Architecture is consumed at walking pace, but nowadays architecture criticism takes place at the speed of light. First impressions can be an important part of building a picture of a building when approach it on foot or in car, but when a digital image of a proposed building flashes over the fibre-optics and plops into one’s inbox, or Twitter feed, first impressions are about all you get. Zap, there it is, all buffed and ready, showing what is presumably its best side, with no intriguing glimpses over rooftops of approaches over lawns. “Hmm,” one says, or sometimes “Wow!”, and depressingly often “Eww”. And that’s all you get – you don’t proceed to consume the building, to explore it, you’re already done, the image is burned onto your mind like the floating blob left in the eyes by a camera flash. There’s some text, but that mostly is just an attempt to serve up a selection of adjectives that you might want to use in your story: “Vibrant”, “exciting”, “dynamic”, and of course “iconic”.
When I opened the emailed press release containing an image – that is, one (1) image – of the Anish Kapoor’s design for the ArcelorMittal Orbit, my immediate reaction was “fucking hell”. Instant and powerful dislike, coupled with instant horror: not a bad reaction to a work of art, but much less desirable in a structure that I think will be visible from my bedroom. The first visual impression I got was of a fountain of gore, the flying sanguinous strings that accompany the chestburster’s emergence from John Hurt, or the various hideous transformations of John Carpenter’s The Thing. This was accompanied by a strong reminder of the bonus buildings from Simcity 2000, which were a little too cartoony, bright and unrealistic. So I joined the chorus of disapproval on Twitter, where people were being most entertaining in their denigration. A number of blog posts have been composed attacking the design, from Hugh Pearman’s fairly thoughtful assessment to (Icon’s own) Douglas Murphy’s cri de couer.

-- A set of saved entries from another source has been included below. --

Lemma QListWidgetAddRemove_emits_without_change_witness :
  QListWidgetAddRemove.removeItemAt 5
    {| QListWidgetAddRemove.super := ["a"; "b"]%string;
       QListWidgetAddRemove.itemAddedOrRemoved := 0 |}
  = (None, {| QListWidgetAddRemove.super := ["a"; "b"]%string;
              QListWidgetAddRemove.itemAddedOrRemoved := 1 |})
  /\ QListWidgetAddRemove.clear
       {| QListWidgetAddRemove.super := @nil string;
          QListWidgetAddRemove.itemAddedOrRemoved := 0 |}
     = (tt, {| QListWidgetAddRemove.super := @nil string;
               QListWidgetAddRemove.itemAddedOrRemoved := 1 |}).
Proof.
  split.
  - apply (QListWidgetAddRemove_emits_without_change ["a"; "b"]%string 0 5).
    right. cbn. lia.
  - apply (QListWidgetAddRemove_emits_without_change (@nil string) 0 0). reflexivity.
Defined.

(** ** widgets.py: the colour button *)

(** X4. Setting the same colour again changes nothing: the second call
    emits no signal and leaves the style as it is. *)
Theorem setColor_idempotent (self : QColorButton.Button) (c : option string) :
  QColorButton.setColor c (QColorButton.setColor c self) = QColorButton.setColor c self.
Proof.
  destruct self as [c0 en st k]. unfold QColorButton.setColor. cbn.
  destruct (decide (c <> c0)) as [Hne | Heq]; cbn.
  - destruct (QColorButton.truthy c) eqn:Ht; cbn;
      (destruct (decide (c <> c)) as [Hn | _]; [contradiction |]); cbn;
      rewrite Ht; reflexivity.
  - apply dec_stable in Heq. subst c0.
    destruct (QColorButton.truthy c) eqn:Ht; cbn;
      (destruct (decide (c <> c)) as [Hn | _]; [contradiction |]); cbn;
      rewrite Ht; reflexivity.
Qed.

(** X5. A right click on a button with the reset enabled sets the colour
    to [None] and clears the style, and emits [colorChanged] only if a
    colour was set.  With the reset disabled a right click changes
    nothing, and so does a left click whose colour dialog is cancelled. *)
Theorem mousePressEvent_resets (self : QColorButton.Button) :
  (QColorButton.is_reset_enabled self = true ->
   let after := QColorButton.mousePressEvent QColorButton.RightButton None self in
   QColorButton.color after = None
   /\ QColorButton.styleSheet after = ""%string
   /\ QColorButton.colorChanged after
      = (if QColorButton._color self is Some _ then S (QColorButton.colorChanged self)
         else QColorButton.colorChanged self))
  /\ (QColorButton.is_reset_enabled self = false ->
      forall picked,
        QColorButton.mousePressEvent QColorButton.RightButton picked self = self)
  /\ (forall button, button <> QColorButton.RightButton ->
        QColorButton.mousePressEvent button None self = self).
Proof.
  destruct self as [c0 en st k]. cbn. split; [| split].
  - intros ->. unfold QColorButton.mousePressEvent. cbn.
    destruct (setColor_fields
                {| QColorButton._color := c0; QColorButton.is_reset_enabled := true;
                   QColorButton.styleSheet := st; QColorButton.colorChanged := k |} None)
      as (Hc & Hn & Hs).
    unfold QColorButton.color. rewrite Hc, Hn, Hs. cbn.
    repeat split. destruct c0 as [s |]; cbn.
    + destruct (decide _) as [_ | Hn']; [reflexivity | exfalso; apply Hn'; discriminate].
    + destruct (decide _) as [Hn' | _]; [contradiction | reflexivity].
  - intros -> picked. reflexivity.
  - intros button Hb. unfold QColorButton.mousePressEvent. cbn.
    destruct button; try contradiction; rewrite andb_false_r; reflexivity.
Qed.

Lemma mousePressEvent_resets_witness :
  QColorButton.color
    (QColorButton.mousePressEvent QColorButton.RightButton None
       (QColorButton.setColor (Some "#ff0000"%string) (QColorButton.__init__ true)))
  = None.
Proof.
  apply (mousePressEvent_resets
           (QColorButton.setColor (Some "#ff0000"%string) (QColorButton.__init__ true))).
  reflexivity.
Defined.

There is of course something disreputable about this instantaneous critical consensus – seeing a render and popping over the Twitter to trade witticisms about it with one’s peers. (It is, however, no less reputable an activity than its tedious sister, contrarianism.) I rolled my eyes somewhat when it was the American Embassy getting Twitter-savaged, and the pleasure I derived from watching the Space Tangle getting a virtual kicking yesterday seems somehow unclean.
One of the things I like about Icon is that it doesn’t trade in renders. We only report on buildings when they’re finished. (Renders do pop up in profiles of architects, though, to show projects they have in the pipeline or never completed, but that’s rather different.) There’s not much that can be usefully said about a render because a building can look dramatically different when it is completed – I say one or two things about the magical world of renders here. It’s dangerous to write off a building on the basis of a render, but it’s equally foolish to praise it. You have to make it clear that you could be wrong.
This is especially the case with a bizarre image like the one that popped into my inbox (pictured above, the most widely-circulated view of the Orbit). Renders, being marketing material, come with certain implicit features that we can safely infer – that we are seeing the building in the best possible circumstances, from the best possible angle. Look at the Orbit render: the angle is impossible, as if we are viewing from an adjacent high building, with a curious wide-angle (almost fish-eye) effect. This unlikely aspect is sandwiched between two planes that are unreal to the point of being positively hallucinogenic – an acid-trip-in-Nevada sky and a great apron of what I assume is concrete; across this fair field, folk appear to be gravitating towards the Orbit from all directions, untroubled by queues, ticket booths, chicanes and the sort of honkytonk distractions that I’m sure will fill the Olympic park. It’s a e-number-loaded confection of an image, created solely to provoke a rush of sensation, that indeterminate thrillshock of the unexpected. That glandular burst of sensation has already served its purpose when it curdles into “like” or “dislike” – and the building hasn’t been used for the first time, it has used you for the first time, it has made its first and most important demand on your recently upgraded fishbrain. Coming out of that experience, a direct neural interlace with a marketing computer, with a bad taste in the mouth is only natural.
(I hope to follow up with a second post with some thoughts about the Orbit itself, but I'm out of time.)